In its ransom letter, the group claimed that it took six months to breach HBO's security and demanded "our six-month salary in bitcoin", the AP reported, adding that the group claimed to have earned between $12 million and $15 million each year by stealing information and then blackmailing companies.

When hackers broke into HBO's systems last month, the cable network's executives told staffers that they didn't believe its email system had been compromised "as a whole". Another document appears to contain the confidential cast list for "Game of Thrones", listing personal cellphone numbers and email addresses for actors such as Peter Dinklage, Lena Headey and Emilia Clark.

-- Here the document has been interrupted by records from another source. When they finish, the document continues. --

(** The ledger after a call: the one resolution returned, if it returned. *)
Lemma toMatchImageSnapshot_ledger L E fsm G lvl prompts common ctx received call st proc :
  timesCalled (run_proc (toMatchImageSnapshot L E fsm G lvl prompts common ctx received call st proc)) =
  if isNot ctx then timesCalled proc
  else match createSnapshotIdentifier L (timesCalled proc) (retryTimes_of G) (testPath ctx)
               (currentTestName ctx) (customSnapshotIdentifier (resolved_options common call))
               (record_invocation G st (currentTestName ctx)) with
       | Ok (_, l) => l
       | Throw _ => timesCalled proc
       end.
Proof.
  unfold toMatchImageSnapshot. destruct (isNot ctx); [reflexivity |]. cbv zeta.
  destruct (createSnapshotIdentifier _ _ _ _ _ _ _) as [[id l] | e]; [| reflexivity].
  repeat (case_match; simpl); reflexivity.
Qed.

(** C10: the retry ledger [timesCalled] is threaded through every call of
    every matcher (whatever [common] configuration produced it); no call
    removes or decreases an entry. With retries disabled a call leaves it
    as it is; with retries active, a call whose resolution returns [id]
    adds one to the entry of [id]. The suppress-reporting flag plays no
    part: the ledger after a call is the same with the flag set or not. *)
Theorem retry_ledger_monotone L E fsm G lvl prompts common ctx received call st proc :
  let before := timesCalled proc in
  let after := timesCalled (run_proc (toMatchImageSnapshot L E fsm G lvl prompts common ctx received call st proc)) in
  (forall k n, before !! k = Some n -> exists m, after !! k = Some m /\ (n <= m)%Z) /\
  (retryTimes_of G = 0%Z -> after = before) /\
  (retryTimes_of G <> 0%Z -> isNot ctx = false -> forall id l,
     createSnapshotIdentifier L before (retryTimes_of G) (testPath ctx) (currentTestName ctx)
       (customSnapshotIdentifier (resolved_options common call))
       (record_invocation G st (currentTestName ctx)) = Ok (id, l) ->
     after = <[id := (default 0 (before !! id) + 1)%Z]> before) /\
  (forall b, timesCalled (run_proc (toMatchImageSnapshot L E fsm (mkGlobals b (RETRY_TIMES G)) lvl prompts
                                      common ctx received call st proc)) = after).
Proof.
  intros before after. subst before after.
  rewrite !toMatchImageSnapshot_ledger.
  assert (Hres : forall G',
    match createSnapshotIdentifier L (timesCalled proc) (retryTimes_of G') (testPath ctx) (currentTestName ctx)
            (customSnapshotIdentifier (resolved_options common call))
            (record_invocation G' st (currentTestName ctx)) with
    | Ok (_, l) => l | Throw _ => timesCalled proc end = timesCalled proc \/
    exists id, createSnapshotIdentifier L (timesCalled proc) (retryTimes_of G') (testPath ctx) (currentTestName ctx)
            (customSnapshotIdentifier (resolved_options common call))
            (record_invocation G' st (currentTestName ctx))
          = Ok (id, if (retryTimes_of G' =? 0)%Z then timesCalled proc
                    else <[id := (default 0 (timesCalled proc !! id) + 1)%Z]> (timesCalled proc))).
  { intros G'. destruct (createSnapshotIdentifier _ _ _ _ _ _ _) as [[id l] | e] eqn:Hc; [| left; reflexivity].
    right. exists id. rewrite (createSnapshotIdentifier_ledger _ _ _ _ _ _ _ _ _ Hc). reflexivity. }
  split; [| split; [| split]].
  - intros k n Hk. destruct (isNot ctx); [exists n; split; [exact Hk | lia] |].
    destruct (Hres G) as [-> | [id ->]]; [exists n; split; [exact Hk | lia] |].
    destruct (retryTimes_of G =? 0)%Z; [exists n; split; [exact Hk | lia] |].
    destruct (decide (id = k)) as [<- | Hne].
    + rewrite lookup_insert_eq, Hk. exists (n + 1)%Z. simpl. split; [reflexivity | lia].
    + rewrite lookup_insert_ne by exact Hne. exists n. split; [exact Hk | lia].
  - intros Hr. destruct (isNot ctx); [reflexivity |].
    destruct (Hres G) as [-> | [id ->]]; [reflexivity |]. rewrite Hr. reflexivity.
  - intros Hr Hn id l Hc. rewrite Hn, Hc.
    rewrite (createSnapshotIdentifier_ledger _ _ _ _ _ _ _ _ _ Hc).
    replace (retryTimes_of G =? 0)%Z with false by (symmetry; apply Z.eqb_neq; exact Hr). reflexivity.
  - intros b. rewrite toMatchImageSnapshot_ledger. destruct (isNot ctx); [reflexivity |].
    replace (retryTimes_of (mkGlobals b (RETRY_TIMES G))) with (retryTimes_of G) by reflexivity.
    rewrite (createSnapshotIdentifier_counters _ _ _ _ _ _ (record_invocation (mkGlobals b (RETRY_TIMES G)) st _)
               (record_invocation G st (currentTestName ctx))); [reflexivity |].
    destruct (record_invocation_fields (mkGlobals b (RETRY_TIMES G)) st (currentTestName ctx)) as (_ & _ & _ & _ & _ & ->).
    destruct (record_invocation_fields G st (currentTestName ctx)) as (_ & _ & _ & _ & _ & ->).
    reflexivity.
Qed.
(** [clock_next_frame] on a non-empty list: from the null pointer and
    from the end of the list it goes to the first element; from the
    element at index [i] to the element at index [i + 1] when there is
    one, and otherwise to the tail sentinel, which it returns. *)
Lemma clock_next_frame_step s :
  frame_list s ≠ [] → NoDup (frame_list s) →
  (clock_ptr s = Null ∨ clock_ptr s = ListEnd →
     verdict (clock_next_frame s) = inl (list_begin (frame_list s))) ∧
  (∀ i a, clock_ptr s = Lelem a → frame_list s !! i = Some a →
     verdict (clock_next_frame s)
     = inl (from_option Lelem ListEnd (frame_list s !! S i))).
Proof.
  intros Hne Hnd. unfold clock_next_frame. prim.
  destruct (frame_list s) as [|x l] eqn:El; [done|].
  change (list_empty (x :: l)) with false. cbv beta iota.
  split.
  - intros [Hc|Hc]; by rewrite Hc.
  - intros i a Hc Hi. by rewrite Hc, (list_next_lookup _ _ _ Hnd Hi).
Qed.

Lemma clock_next_frame_at s l1 a l2 :
  frame_list s = l1 ++ a :: l2 → NoDup (frame_list s) →
  cursor_after l1 (clock_ptr s) →
  clock_next_frame s
  = Done (Lelem a)
      (set_scan_log (scan_log s ++ [Lelem a]) (set_clock_ptr (Lelem a) s)).
Proof.
  intros Hl Hnd Hc.
  assert (verdict (clock_next_frame s) = inl (Lelem a)) as Hv.
  { destruct (clock_next_frame_step s) as [H0 H1]; [by rewrite Hl; destruct l1|done|].
    unfold cursor_after in Hc. destruct (last l1) as [b|] eqn:Hlast.
    - apply last_Some in Hlast as [l1' ->].
      rewrite (H1 (length l1') b Hc).
      + rewrite Hl, <- (assoc_L (++)). simpl.
        by rewrite (lookup_app_r _ _ (S (length l1'))), Nat.sub_succ_l,
          Nat.sub_diag by lia.
      + rewrite Hl, <- (assoc_L (++)). simpl.
        by rewrite lookup_app_r, Nat.sub_diag by lia.
    - apply last_None in Hlast as ->. rewrite (H0 Hc), Hl. done. }
  destruct (clock_next_frame s) as [p s1|e s1] eqn:Hn; [|discriminate].
  injection Hv as ->. by apply clock_next_frame_done in Hn as [-> _].
Qed.

Lemma clock_next_frame_at_end s l1 b :
  frame_list s = l1 ++ [b] → NoDup (frame_list s) →
  clock_ptr s = Lelem b →
  clock_next_frame s
  = Done ListEnd (set_scan_log (scan_log s ++ [ListEnd]) (set_clock_ptr ListEnd s)).
Proof.
  intros Hl Hnd Hc.
  assert (verdict (clock_next_frame s) = inl ListEnd) as Hv.
  { destruct (clock_next_frame_step s) as [_ H1]; [by rewrite Hl; destruct l1|done|].
    rewrite (H1 (length l1) b Hc).
    - rewrite Hl. by rewrite lookup_ge_None_2 by (rewrite length_app; simpl; lia).
    - rewrite Hl. by rewrite lookup_app_r, Nat.sub_diag by lia. }
  destruct (clock_next_frame s) as [p s1|e s1] eqn:Hn; [|discriminate].
  injection Hv as ->. by apply clock_next_frame_done in Hn as [-> _].
Qed.
(** * Scoring and ranking engine of the Arima Kinen prediction app

    A shallow embedding of [app_utils.py] (the deterministic utilities, which
    the bundled copy repeats verbatim), of the language-model variants that
    the bundled copy adds and of what [app.py] shows of a prediction, with
    the properties of the scoring, the ranking, the single-entrant
    evaluation and the numerology plan.

    Python floats are IEEE binary64: they are modelled by Rocq's primitive
    floats, whose operations are specified by [SpecFloat].  Python strings
    are modelled by [string] holding UTF-8. *)

From Stdlib Require Import ZArith Floats String Ascii List Lia Bool.
From Stdlib Require Import Sorting.Sorted Sorting.Permutation.
From stdpp Require Import gmap strings pretty.

Local Open Scope string_scope.
Local Open Scope Z_scope.

Set Warnings "-inexact-float".

(** ** Python strings *)

Module PyStr.

(** A string is cut into code points, each with the bytes that encode it.
    A byte that does not start a well-formed sequence is a chunk of its
    own with code point [-1]. *)
Definition byte (a : ascii) : Z := Z.of_N (N_of_ascii a).

Definition is_cont (a : ascii) : bool :=
  (128 <=? byte a) && (byte a <? 192).

Definition cont (a : ascii) : Z := byte a - 128.

Fixpoint chunks (s : string) : list (Z * string) :=
  match s with
  | EmptyString => []
  | String a t =>
      let b := byte a in
      if b <? 128 then (b, String a EmptyString) :: chunks t
      else
        match t with
        | String a1 t1 =>
            if (192 <=? b) && (b <? 224) && is_cont a1 then
              ((b - 192) * 64 + cont a1, String a (String a1 EmptyString))
                :: chunks t1
            else
              match t1 with
              | String a2 t2 =>
                  if (224 <=? b) && (b <? 240) && is_cont a1 && is_cont a2
                  then
                    (((b - 224) * 64 + cont a1) * 64 + cont a2,
                      String a (String a1 (String a2 EmptyString)))
                      :: chunks t2
                  else
                    match t2 with
                    | String a3 t3 =>
                        if (240 <=? b) && (b <? 248) && is_cont a1
                           && is_cont a2 && is_cont a3
                        then
                          ((((b - 240) * 64 + cont a1) * 64 + cont a2) * 64
                             + cont a3,
                            String a (String a1 (String a2
                              (String a3 EmptyString))))
                            :: chunks t3
                        else (-1, String a EmptyString) :: chunks t
                    | EmptyString => (-1, String a EmptyString) :: chunks t
                    end
              | EmptyString => (-1, String a EmptyString) :: chunks t
              end
        | EmptyString => [(-1, String a EmptyString)]
        end
  end.

Definition code_points (s : string) : list Z := map fst (chunks s).

Definition unchunk (l : list (Z * string)) : string :=
  fold_right (fun c acc => snd c ++ acc) "" l.

(** [str.isspace] on one code point (Unicode 14). *)
Definition is_space (c : Z) : bool :=
  ((9 <=? c) && (c <=? 13)) || ((28 <=? c) && (c <=? 32))
  || (c =? 133) || (c =? 160) || (c =? 5760)
  || ((8192 <=? c) && (c <=? 8202))
  || (c =? 8232) || (c =? 8233) || (c =? 8239) || (c =? 8287)
  || (c =? 12288).

Fixpoint lstrip (l : list (Z * string)) : list (Z * string) :=
  match l with
  | c :: t => if is_space (fst c) then lstrip t else l
  | [] => []
  end.

(** [s.strip()] *)
Definition strip (s : string) : string :=
  unchunk (rev (lstrip (rev (lstrip (chunks s))))).

(** [sep.join(l)] *)
Fixpoint join (sep : string) (l : list string) : string :=
  match l with
  | [] => ""
  | [x] => x
  | x :: t => x ++ sep ++ join sep t
  end.

End PyStr.

(** ** Python floats *)

Module PyFloat.

Definition is_finite (x : float) : bool :=
  match Prim2SF x with
  | S754_finite _ _ _ | S754_zero _ => true
  | _ => false
  end.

Perhaps most troubling for HBO is the potential of having scripts and recordings from upcoming shows leaked.

"Our demand is clear and non-negotiable: we want XXXX dollars to stop leaking your data", the redacted note reads. They also claim that HBO marks their 17th target, and only three have failed to pay.

HBO has provided few details about the hack.

So far the HBO leaks, which have also included episodes of Larry David's "Curb Your Enthusiasm", have been limited, falling well short of the chaos inflicted on Sony in 2014.